Currently mixing system allow for the preparation of the bone cement under the application of a vacuum in a closed, sealed chamber by means of a repeatable mixing action. These systems are perceived to be repeatable, reliable, and operator independent. The objective of this study is to evaluate the quality and consistency of acrylic bone cement prepared by scrub staff in an orthopaedic theatre using a commercially available third generation vacuum mixing syringe, in terms of the level of voids within the cement microsturcture.

Materials and Methods: The mixing devices were stored at 23°C ± 1°C for a minimum of 24 hours prior to mixing. The acrylic bone cement (Palacos R® with gentamicin, Biomet Merck, UK) was stored at 4°C ± 1°C for a minimum of 24 hours prior to mixing.

Bone cement was mixed using a commercially available third generation mixing device (vacuum = −550mmHg) at Musgrave Park Hospital, Belfast, Northern Ireland. The cement was mixed according to the device manufacturers’ instructions for use. Mixing was carried out during a joint replacement surgery by a number of experienced theatre scrub staff (n = 35). The cement remaining at the end of the procedure was allowed to cure within the delivery nozzle, made from linear low-density polyethylene (LLDPE) and having an internal diameter of 10mm. 205 nozzles were collected post-operatively and stored at 23°C ± 1°C prior to testing. The percentage porosities were determined by measuring the apparent densities based on Archimedes principle and, as a direct result; it was possible to calculate the mean percentage porosities.

Discussion: It can be observed that the majority of the theatre nurses, ie 46.8% prepared bone cement using the vacuum mixing system containing a porosity of between 2% to 4%. A cement porosity of this range would be the accepted optimum content for acrylic bone cement.

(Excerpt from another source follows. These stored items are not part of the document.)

(* ===== verification/GoEthereum.v ===== *)
(** * The parts of go-ethereum the codecs call

    The node builds on the packages [core/types] and [rlp] of go-ethereum,
    which are not part of its sources: they are the operations of a type class,
    with what the node relies on as laws, the accessors of a legacy
    transaction, the chain identifier of EIP-155 signatures and the RLP format
    of lists of strings.  [RefEthereum] is an executable instance that
    satisfies the laws. *)

From S2P Require Import Prelude Digits Hex.

(** [types.LegacyTx]; an address is a number below [2 ^ 160]. *)
Record LegacyTx := mkLegacyTx {
  l_Nonce : Z;
  l_GasPrice : Z;
  l_Gas : Z;
  l_To : option Z;
  l_Value : Z;
  l_Data : bytes;
  l_V : Z;
  l_R : Z;
  l_S : Z
}.

(** The values the node passes to [rlp.EncodeToBytes] in a list. *)
Inductive rlp_value :=
  | RUint (n : Z)
  | RBig (n : Z)
  | RAddr (a : option Z)
  | RBytes (bs : bytes).

Class GoEthereum := {
  Transaction : Type;
  NewTx : LegacyTx → Transaction;
  tx_Nonce : Transaction → Z;
  tx_GasPrice : Transaction → Z;
  tx_Gas : Transaction → Z;
  tx_To : Transaction → option Z;
  tx_Value : Transaction → Z;
  tx_Data : Transaction → bytes;
  tx_ChainId : Transaction → Z;
  RawSignatureValues : Transaction → Z * Z * Z;
  BytesToAddress : bytes → Z;
  rlp_EncodeToBytes : list rlp_value → string + bytes;
  rlp_DecodeBytes : bytes → string + list bytes
}.

(** The string a value becomes: numbers have no leading zeros, a nil address
    is the empty string. *)
Definition value_bytes (v : rlp_value) : bytes :=
  match v with
  | RUint n => digits 256 n
  | RBig n => digits 256 n
  | RAddr None => []
  | RAddr (Some a) => split_digits 256 20 a
  | RBytes bs => bs
  end.

Definition value_ok (v : rlp_value) : Prop :=
  match v with
  | RUint n => in_u64 n
  | RBig n => 0 ≤ n
  | RAddr a => ∀ x, a = Some x → 0 ≤ x < 2 ^ 160
  | RBytes bs => is_bytes bs
  end.

(** The header of an RLP list with a payload of [n] bytes. *)
Definition rlp_list_header (n : nat) : bytes :=
  if decide (n ≤ 55)%nat then [192 + Z.of_nat n]
  else let ds := digits 256 (Z.of_nat n) in 247 + Z.of_nat (length ds) :: ds.

Definition is_rlp_list (e : bytes) : Prop :=
  is_bytes e ∧ ∃ payload, e = rlp_list_header (length payload) ++ payload.

Class GoEthereumLaws `{!GoEthereum} : Prop := {
  NewTx_Nonce l : tx_Nonce (NewTx l) = l_Nonce l;
  NewTx_GasPrice l : tx_GasPrice (NewTx l) = l_GasPrice l;
  NewTx_Gas l : tx_Gas (NewTx l) = l_Gas l;
  NewTx_To l : tx_To (NewTx l) = l_To l;
  NewTx_Value l : tx_Value (NewTx l) = l_Value l;
  NewTx_Data l : tx_Data (NewTx l) = l_Data l;
  NewTx_Signature l : RawSignatureValues (NewTx l) = (l_V l, l_R l, l_S l);
  (** Unprotected transactions have chain identifier 0, the [V] of a protected
      one is [35 + 2 * chainID] plus the parity bit. *)
  NewTx_ChainId_unprotected l : l_V l = 27 ∨ l_V l = 28 → tx_ChainId (NewTx l) = 0;
  NewTx_ChainId_protected l c p :
    0 ≤ c → p = 0 ∨ p = 1 → l_V l = 35 + 2 * c + p → tx_ChainId (NewTx l) = c;
  BytesToAddress_20 bs :
    is_bytes bs → length bs = 20%nat → BytesToAddress bs = of_digits 256 bs;
  rlp_roundtrip vs :
    Forall value_ok vs →
    Z.of_nat (sum_list_with (λ v, 9 + length (value_bytes v))%nat vs) < 2 ^ 60 →
    ∃ e, rlp_EncodeToBytes vs = inr e ∧ is_rlp_list e ∧
      rlp_DecodeBytes e = inr (value_bytes <$> vs)
}.

(** ** A reference instance *)

Module RefEthereum.
Record RefTx := mkRefTx { ref_legacy : LegacyTx }.

Definition ref_ChainId (t : RefTx) : Z :=
  let v := l_V (ref_legacy t) in
  if decide (v = 27 ∨ v = 28) then 0 else (v - 35) / 2.

(** A string: a single byte below 128 is itself, otherwise a header with the
    length comes first. *)
Definition enc_string (bs : bytes) : bytes :=
  let n := length bs in
  match bs with
  | [b] => if b <? 128 then [b] else [129; b]
  | _ =>
      if decide (n ≤ 55)%nat then 128 + Z.of_nat n :: bs
      else let ds := digits 256 (Z.of_nat n) in
           183 + Z.of_nat (length ds) :: ds ++ bs
  end.

Definition ref_Encode (vs : list rlp_value) : string + bytes :=
  if existsb (λ v, match v with RBig n => n <? 0 | _ => false end) vs
  then inl "rlp: cannot encode negative big.Int"
  else
    let payload := vs ≫= (λ v, enc_string (value_bytes v)) in
    inr (rlp_list_header (length payload) ++ payload).

(** The first [n] bytes and the rest. *)
Definition take_n (n : Z) (bs : bytes) : option (bytes * bytes) :=
  if decide (0 ≤ n ≤ Z.of_nat (length bs))
  then Some (take (Z.to_nat n) bs, drop (Z.to_nat n) bs) else None.

(** The content of a string or list with a length of lengths. *)
Definition take_long (k : Z) (bs : bytes) : option (bytes * bytes) :=
  '(ds, rest) ← take_n k bs; take_n (of_digits 256 ds) rest.

Definition dec_string (bs : bytes) : option (bytes * bytes) :=
  match bs with
  | [] => None
  | b :: bs' =>
      if b <? 128 then Some ([b], bs')
      else if b <? 184 then take_n (b - 128) bs'
      else if b <? 192 then take_long (b - 183) bs'
      else None
  end.

Fixpoint dec_strings (fuel : nat) (bs : bytes) : option (list bytes) :=
  match fuel, bs with
  | _, [] => Some []
  | O, _ => None
  | S fuel', _ =>
      '(s, rest) ← dec_string bs; ss ← dec_strings fuel' rest; Some (s :: ss)
  end.

Definition ref_payload (bs : bytes) : option bytes :=
  match bs with
  | [] => None
  | b :: bs' =>
      '(p, rest) ← (if b <? 192 then None
                    else if b <? 248 then take_n (b - 192) bs' else take_long (b - 247) bs');
      if decide (rest = []) then Some p else None
  end.

Definition ref_Decode (bs : bytes) : string + list bytes :=
  match p ← ref_payload bs; dec_strings (length p) p with
  | Some ss => inr ss
  | None => inl "rlp: cannot decode"
  end.

Definition ref_ethereum : GoEthereum :=
  {| Transaction := RefTx; NewTx := mkRefTx;
     tx_Nonce t := l_Nonce (ref_legacy t); tx_GasPrice t := l_GasPrice (ref_legacy t);
     tx_Gas t := l_Gas (ref_legacy t); tx_To t := l_To (ref_legacy t);
     tx_Value t := l_Value (ref_legacy t); tx_Data t := l_Data (ref_legacy t);
     tx_ChainId := ref_ChainId;
     RawSignatureValues t := (l_V (ref_legacy t), l_R (ref_legacy t), l_S (ref_legacy t));
     BytesToAddress bs := of_digits 256 (drop (length bs - 20) bs);
     rlp_EncodeToBytes := ref_Encode; rlp_DecodeBytes := ref_Decode |}.

Lemma take_n_app bs rest : take_n (Z.of_nat (length bs)) (bs ++ rest) = Some (bs, rest).
Proof.
  unfold take_n. rewrite decide_True by (rewrite length_app; lia).
  by rewrite Nat2Z.id, take_app_length, drop_app_length.
Qed.

Lemma take_long_app bs rest :
  take_long (Z.of_nat (length (digits 256 (Z.of_nat (length bs)))))
    (digits 256 (Z.of_nat (length bs)) ++ bs ++ rest) = Some (bs, rest).
Proof.
  unfold take_long. rewrite take_n_app. simpl.
  rewrite of_digits_digits by lia. apply take_n_app.
Qed.

Lemma length_digits_bound n : Z.of_nat n < 2 ^ 62 → (length (digits 256 (Z.of_nat n)) ≤ 8)%nat.
Proof. intros. apply digits_length; lia. Qed.

Lemma length_digits_pos n : (0 < n)%nat → (0 < length (digits 256 (Z.of_nat n)))%nat.
Proof.
  intros Hn. destruct (digits 256 (Z.of_nat n)) eqn:He; [|simpl; lia].
  apply digits_nil in He; lia.
Qed.

Lemma dec_enc_string bs rest :
  is_bytes bs → Z.of_nat (length bs) < 2 ^ 62 →
  dec_string (enc_string bs ++ rest) = Some (bs, rest).
Proof.
  intros Hbs Hlen.
  assert (dec_string ((if decide (length bs ≤ 55)%nat then 128 + Z.of_nat (length bs) :: bs
      else let ds := digits 256 (Z.of_nat (length bs)) in
           183 + Z.of_nat (length ds) :: ds ++ bs) ++ rest) = Some (bs, rest)) as Hgen.
  { case_decide as H55; simpl.
    - rewrite (proj2 (Z.ltb_ge _ _)), (proj2 (Z.ltb_lt _ _)) by lia.
      rewrite Z.add_simpl_l. apply take_n_app.
    - pose proof (length_digits_bound _ Hlen). pose proof (length_digits_pos (length bs)).
      rewrite !(proj2 (Z.ltb_ge _ _)), (proj2 (Z.ltb_lt _ _)) by lia.
      rewrite <-app_assoc, Z.add_simpl_l. apply take_long_app. }
  destruct bs as [|b [|b' bs]]; [done| |done].
  simpl in Hgen |- *. destruct (Z.ltb_spec b 128) as [Hb|Hb]; [|done].
  simpl. by rewrite (proj2 (Z.ltb_lt _ _)).
Qed.

Lemma length_enc_string bs :
  Z.of_nat (length bs) < 2 ^ 62 →
  (1 ≤ length (enc_string bs) ≤ 9 + length bs)%nat.
Proof.
  intros Hlen. pose proof (length_digits_bound _ Hlen).
  destruct bs as [|b [|b' bs]]; [simpl; lia|simpl; case_match; simpl; lia|].
  unfold enc_string. case_decide; cbn [length] in *; [lia|].
  rewrite length_app. cbn [length]. lia.
Qed.

Lemma dec_enc_strings ss fuel :
  Forall (λ s, is_bytes s ∧ Z.of_nat (length s) < 2 ^ 62) ss →
  (length (ss ≫= enc_string) ≤ fuel)%nat →
  dec_strings fuel (ss ≫= enc_string) = Some ss.
Proof.
  intros Hss. revert fuel. induction Hss as [|s ss [Hs Hl] _ IH]; intros fuel Hf.
  { by destruct fuel. }
  rewrite bind_cons in Hf |- *. rewrite length_app in Hf.
  pose proof (length_enc_string s Hl) as Hlen.
  destruct fuel as [|fuel]; [lia|].
  destruct (enc_string s ++ (ss ≫= enc_string)) as [|b p] eqn:He.
  { apply (f_equal length) in He. rewrite length_app in He. simpl in He. lia. }
  rewrite <-He. cbn [dec_strings]. rewrite He, <-He, dec_enc_string by done. simpl.
  rewrite IH by lia. done.
Qed.

Lemma enc_string_bytes s :
  is_bytes s → Z.of_nat (length s) < 2 ^ 62 → is_bytes (enc_string s).
Proof.
  intros Hs Hl. pose proof (length_digits_bound _ Hl).
  assert (is_bytes (digits 256 (Z.of_nat (length s)))) by (apply digits_is_digits; lia).
  destruct s as [|b [|b' s]]; [by repeat constructor| |].
  - unfold enc_string. case_match; [done|]. by constructor.
  - unfold enc_string. case_decide; [constructor; [lia|done]|].
    constructor; [lia|]. by apply Forall_app.
Qed.

Lemma rlp_list_header_bytes n : Z.of_nat n < 2 ^ 62 → is_bytes (rlp_list_header n).
Proof.
  intros Hn. pose proof (length_digits_bound _ Hn). unfold rlp_list_header. case_decide.
  - constructor; [lia|constructor].
  - constructor; [lia|]. apply digits_is_digits. lia.
Qed.

Lemma ref_payload_header p :
  Z.of_nat (length p) < 2 ^ 62 → ref_payload (rlp_list_header (length p) ++ p) = Some p.
Proof.
  intros Hl. pose proof (length_digits_bound _ Hl). unfold rlp_list_header.
  case_decide as H55; simpl.
  - rewrite (proj2 (Z.ltb_ge _ _)), (proj2 (Z.ltb_lt _ _)), Z.add_simpl_l by lia.
    rewrite <-(app_nil_r p) at 2. by rewrite take_n_app.
  - pose proof (length_digits_pos (length p)).
    rewrite !(proj2 (Z.ltb_ge _ _)), Z.add_simpl_l by lia.
    rewrite <-(app_nil_r p) at 3. by rewrite take_long_app.
Qed.

Lemma value_bytes_ok v : value_ok v → is_bytes (value_bytes v).
Proof.
  destruct v as [n|n|[a|]|bs]; cbn [value_bytes value_ok]; intros Hv; try done.
  - apply digits_is_digits. lia.
  - apply digits_is_digits. lia.
  - apply split_digits_is_digits. lia.
  - constructor.
Qed.

Lemma ref_roundtrip vs :
  Forall value_ok vs →
  Z.of_nat (sum_list_with (λ v, 9 + length (value_bytes v))%nat vs) < 2 ^ 60 →
  ∃ e, ref_Encode vs = inr e ∧ is_rlp_list e ∧ ref_Decode e = inr (value_bytes <$> vs).
Proof.
  intros Hvs Hsum. unfold ref_Encode.
  destruct (existsb _ vs) eqn:Hex.
  { apply existsb_exists in Hex as (v & Hin & Hneg). apply list_elem_of_In in Hin.
    rewrite Forall_forall in Hvs. specialize (Hvs v Hin).
    destruct v; simpl in *; try done. apply Z.ltb_lt in Hneg. lia. }
  assert (vs ≫= (λ v, enc_string (value_bytes v)) = (value_bytes <$> vs) ≫= enc_string) as ->.
  { clear. induction vs as [|v vs IH]; [done|]. by rewrite fmap_cons, !bind_cons, IH. }
  assert (Forall (λ s, is_bytes s ∧ Z.of_nat (length s) < 2 ^ 62) (value_bytes <$> vs)) as Hss.
  { apply Forall_fmap, Forall_forall. intros v Hin. split.
    - apply value_bytes_ok. by eapply Forall_forall.
    - apply (sum_list_with_in _ (λ v, 9 + length (value_bytes v))%nat) in Hin. simpl in *. lia. }
  assert (length ((value_bytes <$> vs) ≫= enc_string) ≤
          sum_list_with (λ v, 9 + length (value_bytes v)) vs)%nat as Hlen.
  { clear Hsum Hvs Hex. induction vs as [|v vs IH]; [simpl; lia|].
    rewrite fmap_cons, Forall_cons in Hss. destruct Hss as [[_ Hv] Hss].
    rewrite fmap_cons, bind_cons, length_app. cbn [sum_list_with].
    specialize (IH Hss). pose proof (length_enc_string _ Hv). lia. }
  eexists. split; [done|]. split.
  - split; [|by eexists]. apply Forall_app. split; [apply rlp_list_header_bytes; lia|].
    clear -Hss. induction Hss as [|s ss [Hs Hl] _ IH]; [constructor|].
    rewrite bind_cons. apply Forall_app. split; [by apply enc_string_bytes|done].
  - unfold ref_Decode. rewrite ref_payload_header by lia. simpl.
    by rewrite dec_enc_strings.
Qed.

Lemma ref_laws : @GoEthereumLaws ref_ethereum.
Proof.
  split; try done; simpl; unfold ref_ChainId; simpl.
  - intros l Hl. by rewrite decide_True.
  - intros l c p Hc Hp Hl. rewrite decide_False by lia. rewrite Hl.
    replace (35 + 2 * c + p - 35) with (c * 2 + p) by lia.
    rewrite Z.div_add_l, Z.div_small by lia. lia.
  - intros bs _ ->. by rewrite Nat.sub_diag, drop_0.
  - apply ref_roundtrip.
Qed.
End RefEthereum.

However, 6.4% of the theatre nurses prepared cement demonstrating a porosity content ranging from 8–16%, which is highly unsatisfactory when you consider that the cement mixing system is perceived to be a consistent and reliable mixing device that is operator independent.

Figure 2 illustrates a bar chart representing the bone cement porosity as a function of which orthopaedic theatre the cement was prepared. There was no significance difference when comparing the quality of the cement mixed in terms of porosity with the different theatres. The mean porosity values of the cement mixed ranged between 2.5% and 5.2% depending on which theatre was used.

Conclusions: Bone cement mixed using the commercially available third generation device in theatre by 35 scrub staff was found to have a high degree of variability. Thus demonstrating that even an alleged reproducible mixing system is independent on mixing technique when used in a clinical situation by a number of users. Thus illustrating the system is not wholly user independent.

As a consequence of this investigation it is recommended that the key to ensuring high quality bone cement, with a good mechanical strength, that can be consistently prepared in theatre by scrub staff are two fold.

The orthopaedic staff must be aware of the significance of cement mixing and how it is affected by a number of factors including the type of mixing system, vacuum level applied, and mixing technique.

Education in the use of vacuum mixing systems should be ongoing and frequent. Practice mixing in non-clinical situations and feedback through quality measurements is particularly important.